Pesquisa norte-americanos descobre neurônio Halle Berry.

Os neurocientistas costumavam debochar da idéia de que células individuais do cérebro poderiam servir para lembrar uma única pessoa --haveria um "neurônio da vovó", por exemplo. Parece que a piada se voltou contra eles: um estudo publicado hoje sugere que células nervosas isoladas "se lembram" especificamente de pessoas ou lugares individuais.

De brincadeira, alguém poderia dizer que os cientistas trapacearam. As pessoas que têm um neurônio dedicado a elas são, digamos, bem mais interessantes que a vovozinha, ao menos do ponto de vista masculino: as beldades americanas Halle Berry (a última Mulher-Gato do cinema) e Jennifer Aniston (da série de TV "Friends"). Mas o fenômeno também valeu para o ex-presidente dos Estados Unidos, Bill Clinton, e para lugares icônicos, como a Torre de Pisa, na Itália.
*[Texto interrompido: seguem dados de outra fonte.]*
(** * ZOMP command-and-control fabric: the wire codec, the controller's
    receiver and the agent's request handling.

    Shallow embedding of [zomp_cnc.py] (the controller) and [zompie.py]
    (the agent).  Python [str] and [bytes] values are modelled as [string]
    (sequences of 8-bit characters); on 7-bit ASCII data, which is all the
    protocol's own text, [encode]/[decode] are the identity, so one type
    serves for both.  Python [int] is [Z].  A dict is a [gmap]. *)

From Stdlib Require Import ZArith Lia Ascii String List Decimal DecimalString DecimalNat.
From stdpp Require Import base option list gmap strings.

Local Open Scope Z_scope.

(* ===================================================================== *)
(** * Python built-ins used by the two programs *)
(* ===================================================================== *)

Module Py.

(** Exceptions the two programs can raise and never catch, besides the
    [ValueError] their [try] blocks handle. *)
Inductive exn : Type :=
| ValueError
| IndexError
| KeyError
| UnboundLocalError.

(** A computation either returns or raises. *)
Inductive outcome (A : Type) : Type :=
| Return (a : A)
| Raise (e : exn).
Arguments Return {A} a.
Arguments Raise {A} e.

Definition CR : ascii := ascii_of_nat 13.
Definition LF : ascii := ascii_of_nat 10.
Definition CRLF : string := String CR (String LF EmptyString).

(** [len(s)] *)
Definition len (s : string) : Z := Z.of_nat (String.length s).

(** [bool(s)]: a string is truthy unless it is empty. *)
Definition truthy (s : string) : bool :=
  match s with EmptyString => false | String _ _ => true end.

(** [s.startswith(p)] *)
Definition startswith (s p : string) : bool := String.prefix p s.

(** [s[:n]] for [0 <= n]. *)
Fixpoint take (n : nat) (s : string) : string :=
  match n, s with
  | S n', String c s' => String c (take n' s')
  | _, _ => EmptyString
  end.

(** [s[n:]] for [0 <= n]. *)
Fixpoint drop (n : nat) (s : string) : string :=
  match n, s with
  | S n', String _ s' => drop n' s'
  | _, _ => s
  end.

(** [s.find(sub)]: the lowest index where [sub] occurs; [None] stands for
    Python's [-1]. *)
Fixpoint find (s sub : string) : option nat :=
  if String.prefix sub s then Some 0%nat
  else match s with
       | EmptyString => None
       | String _ s' => S <$> find s' sub
       end.

(** [s.split(sep, maxsplit)] for a non-empty [sep]: cut at the occurrences
    of [sep] from the left, at most [maxsplit] times ([None]: no limit).
    Each cut removes at least one character, so [String.length s] rounds
    are enough. *)
Fixpoint split_rounds (rounds : nat) (s sep : string) (maxsplit : option nat)
  : list string :=
  match rounds with
  | O => [s]
  | S rounds' =>
      match maxsplit with
      | Some O => [s]
      | _ =>
          match find s sep with
          | None => [s]
          | Some i =>
              take i s ::
              split_rounds rounds' (drop (i + String.length sep) s) sep
                           (Nat.pred <$> maxsplit)
          end
      end
  end.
O trabalho, coordenado por Christoph Koch, do Caltech (Instituto de Tecnologia da Califórnia) e publicado na edição de hoje da revista científica "Nature", parece ser o golpe de morte na idéia de que são necessárias imensas redes de células nervosas para armazenar informações sobre um único rosto ou lugar. "A visão tradicional dizia que os neurônios individuais eram meros interruptores ou relês. O que nós estamos descobrindo é que cada um deles é capaz de funcionar como um computador sofisticado", disse Koch em comunicado oficial.

Eletrodos na cabeça

As descobertas só se tornaram possíveis graças à ajuda de oito pacientes com epilepsia grave (três homens e cinco mulheres) que precisaram receber eletrodos no cérebro. A idéia era encontrar a fonte dos ataques epilépticos no órgão, mas nada impedia que as engenhocas medissem também a atividade de neurônios individuais. No caso, a equipe estava só seguindo uma linha de pesquisa que já tinha dado frutos antes.
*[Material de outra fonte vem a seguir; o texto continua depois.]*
Lemma s3_metadata_timestamp buffer t :
  s3_metadata buffer t !! "upload-timestamp" = Some (toISOString t).
Proof.
  unfold s3_metadata. rewrite !lookup_insert_ne by discriminate. apply lookup_insert_eq.
Qed.

(** A read of an object whose two attributes are present: no clock reading. *)
Lemma S3Store_retrieve_attributed (self : S3Store.t) key (s : machine W) response data u :
  fst (GetObject env (S3Store.client self) (s3_request self key) (world s)) = ok response ->
  GetObjectOutput.Body response = Some (ok data) ->
  stored_hash response = Some (sha256 (Buffer data)) ->
  GetObjectOutput.Metadata response ≫= (.!! "upload-timestamp") = Some u ->
  truthy (Some u) = true ->
  S3Store.retrieve env self key s
  = (fulfilled {| RetrieveResult.data := data;
                  RetrieveResult.metadata :=
                    {| IntegrityMetadata.hash := sha256 (Buffer data);
                       IntegrityMetadata.size := Z.of_nat (length data);
                       IntegrityMetadata.timestamp := u |} |},
     Machine (snd (GetObject env (S3Store.client self) (s3_request self key) (world s)))
       (trace s ++ [EvGetObject (S3Store.client self) (s3_request self key) (ok response)])).
Proof.
  intros Hreply Hbody Hhash Hts Hu.
  unfold S3Store.retrieve. fold (s3_request self key).
  cbv [bind ret send_GetObject call record await throw transformToByteArray].
  destruct (GetObject env _ _ (world s)) as [reply w1]. cbn [fst snd] in *. subst reply.
  rewrite Hbody. fold (stored_hash response). rewrite Hhash.
  cbn [default from_option id]. rewrite sha256_truthy.
  replace (verifyHash (Buffer data) (sha256 (Buffer data))) with true
    by (symmetry; apply verifyHash_iff; reflexivity).
  cbn [andb negb].
  rewrite (or_else_truthy _ _ (sha256 (Buffer data))) by (reflexivity || apply sha256_truthy).
  rewrite (or_else_truthy _ _ u) by (assumption || (rewrite Hts; assumption)).
  reflexivity.
Qed.
(** The loop over the new files: the progress made, and whether the loop
    ran to its end ([false]: an exception left it). *)
Fixpoint processFiles (env : Env) (newFiles : list string) (p : Progress)
    : Progress * bool :=
  match newFiles with
  | [] => (p, true)
  | file :: rest =>
      match R2_get env file with
      | GetThrew => (p, false)
      | GetNull => processFiles env rest p
      | GetText csvText =>
          match processFile env file csvText p with
          | Some p' => processFiles env rest p'
          | None => (p, false)
          end
      end
  end.

(** What a run does: the listings handed to [storeIntelligence], in
    order; the arguments of [sendSlackSummary] if it is called; whether
    the run rethrows an exception. *)
Record Run := {
  stored : list Analyzed;
  slack : option (list Analyzed * nat);
  rethrown : bool
}.

Definition nothingDone : Run :=
  {| stored := []; slack := None; rethrown := false |}.

Definition failedRun (storedSoFar : list Analyzed) : Run :=
  {| stored := storedSoFar; slack := None; rethrown := true |}.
"Num estudo anterior, eles tinham mostrado que certos neurônios respondiam a algumas classes de objetos [pessoas, lugares etc.]", contou à Folha Charles Connor, do Departamento de Neurociência da Universidade Johns Hopkins (EUA), que comentou o estudo para a "Nature".
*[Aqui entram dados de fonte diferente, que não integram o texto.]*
(** Step 8 of [preprocess_for_mnist]: the dimensions [(new_h, new_w)] the
    digit region is resized to. *)
Definition resized_dimensions (digit_h digit_w : Z) : result (Z * Z) :=
  let target_size := 20 in
  match int_truediv digit_w digit_h with
  | Raise e => Raise e
  | Ok aspect_ratio =>
      if bool_decide (digit_h > digit_w) then
        let new_h := target_size in
        let new_w := Z.max 1 (trunc (f64 (inject_Z target_size * aspect_ratio))) in
        Ok (new_h, new_w)
      else
        match float_truediv target_size aspect_ratio with
        | Raise e => Raise e
        | Ok q =>
            let new_w := target_size in
            let new_h := Z.max 1 (trunc q) in
            Ok (new_h, new_w)
        end
  end.

(** Step 9: where the resized digit goes on the 28x28 canvas:
    [(y_offset, x_offset, copy_h, copy_w)]. *)
Definition canvas_placement (new_h new_w : Z) : Z * Z * Z * Z :=
  let y_offset := (28 - new_h) `div` 2 in
  let x_offset := (28 - new_w) `div` 2 in
  let y_offset := Z.max 0 y_offset in
  let x_offset := Z.max 0 x_offset in
  let copy_h := Z.min new_h (28 - y_offset) in
  let copy_w := Z.min new_w (28 - x_offset) in
  (y_offset, x_offset, copy_h, copy_w).

(** [canvas[y0:y0+h, x0:x0+w] = src].  NumPy raises [ValueError] when the
    shapes differ (it would broadcast a source with a single row or column;
    that case does not arise here and is not modelled). *)
Definition assign_block (canvas : array2) (y0 x0 h w : Z) (src : array2)
    : result array2 :=
  if same_shape (np.slice2 y0 (y0 + h) x0 (x0 + w) canvas) src then
    Ok (take (Z.to_nat y0) canvas
        ++ zip_with (λ crow srow,
             take (Z.to_nat x0) crow ++ srow ++ drop (Z.to_nat (x0 + w)) crow)
             (np.slice y0 (y0 + h) canvas) src
        ++ drop (Z.to_nat (y0 + h)) canvas)
  else Raise (Exn "ValueError" "could not broadcast input array").

(** Step 12: [(canvas.astype(np.float32) / canvas.max() * 255).astype(np.uint8)] *)
Definition renormalize (canvas_max : Z) (canvas : array2) : array2 :=
  map (map (λ v,
    astype_uint8 (f32 (f32 (inject_Z v / inject_Z canvas_max) * 255)))) canvas.

(** Step 13: [canvas.astype(np.float32) / 255.0] *)
Definition scale_to_unit (canvas : array2) : list (list Q) :=
  map (map (λ v, f32 (inject_Z v / 255))) canvas.

(** Steps 1-5 of the [try] block: the grayscale array (after the polarity
    correction) and the binary mask that survives noise suppression. *)
Definition foreground_mask (image : pil_image) : M (array2 * array2) :=
  (* Step 1 *)
  img_array ← match image with
               | ImageL px => mret px
               | ImageMode mode raw =>
                   call "Image.convert" (Image_convert_L cv mode raw)
               end;
  (* Step 2 *)
  let hist := calcHist img_array in
  let background_val := np.argmax Qltb hist in
  let img_array :=
    if bool_decide (background_val > 127) then invert img_array else img_array in
  (* Steps 3-5 *)
  img_enhanced ← enhance_contrast img_array;
  binary ← adaptive_threshold img_enhanced;
  binary ← remove_small_components binary;
  mret (img_array, binary).

(** Steps 6-13: from the mask to the network input. *)
Definition canonical_tensor (img_array binary : array2) : M tensor4 :=
  (* Step 6 *)
  kernel_close ← call "cv2.getStructuringElement"
                      (getStructuringElement cv MORPH_ELLIPSE (2, 2));
  binary ← call "cv2.morphologyEx" (morphologyEx cv binary MORPH_CLOSE kernel_close);
  (* Step 7 *)
  let coords := np.where_positive binary in
  if bool_decide (length coords = 0%nat) then mret np.zeros_1_28_28_1
  else
    let y_min := np.minimum (fst <$> coords) in
    let x_min := np.minimum (snd <$> coords) in
    let y_max := np.maximum (fst <$> coords) in
    let x_max := np.maximum (snd <$> coords) in
    let padding := 2 in
    let '(h, w) := np.shape img_array in
    let y_min := Z.max 0 (y_min - padding) in
    let x_min := Z.max 0 (x_min - padding) in
    let y_max := Z.min (h - 1) (y_max + padding) in
    let x_max := Z.min (w - 1) (x_max + padding) in
    let digit := np.slice2 y_min (y_max + 1) x_min (x_max + 1) binary in
    (* Step 8 *)
    let '(digit_h, digit_w) := np.shape digit in
    '(new_h, new_w) ← lift (resized_dimensions digit_h digit_w);
    let interpolation :=
      if bool_decide (digit_h > new_h) || bool_decide (digit_w > new_w)
      then INTER_AREA else INTER_CUBIC in
    digit_resized ← call "cv2.resize" (resize cv digit (new_w, new_h) interpolation);
    (* Step 9 *)
    let canvas := np.zeros 28 28 in
    let '(y_offset, x_offset, copy_h, copy_w) := canvas_placement new_h new_w in
    canvas ← lift (assign_block canvas y_offset x_offset copy_h copy_w
                     (np.slice2 0 copy_h 0 copy_w digit_resized));
    (* Step 10 *)
    canvas ← center_digit_by_mass canvas;
    (* Step 11 *)
    canvas ← call "cv2.GaussianBlur" (GaussianBlur cv canvas (3, 3) (1 # 2));
    (* Step 12 *)
    canvas_max ← lift (np.max canvas);
    let canvas :=
      if bool_decide (canvas_max > 0) then renormalize canvas_max canvas
      else canvas in
    (* Step 13 *)
    let img_normalized := scale_to_unit canvas in
    let img_final := np.expand_dims_0_last img_normalized in
    mret img_final.

(** The body of the [try] block. *)
Definition preprocess_try (image : pil_image) : M tensor4 :=
  '(img_array, binary) ← foreground_mask image;
  (* Check if we have any content *)
  if bool_decide (countNonZero binary < 10) then mret np.zeros_1_28_28_1
  else canonical_tensor img_array binary.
Os eletrodos foram parar no lobo medial temporal, área do cérebro repleta de estruturas ligadas ao armazenamento e consolidação da memória, como o hipocampo. Os pacientes eram monitorados enquanto observavam uma série de fotografias de pessoas, lugares e animais. Para manter os doentes concentrados, os cientistas pediam que eles apertassem um botão toda vez que a imagem fosse de uma pessoa.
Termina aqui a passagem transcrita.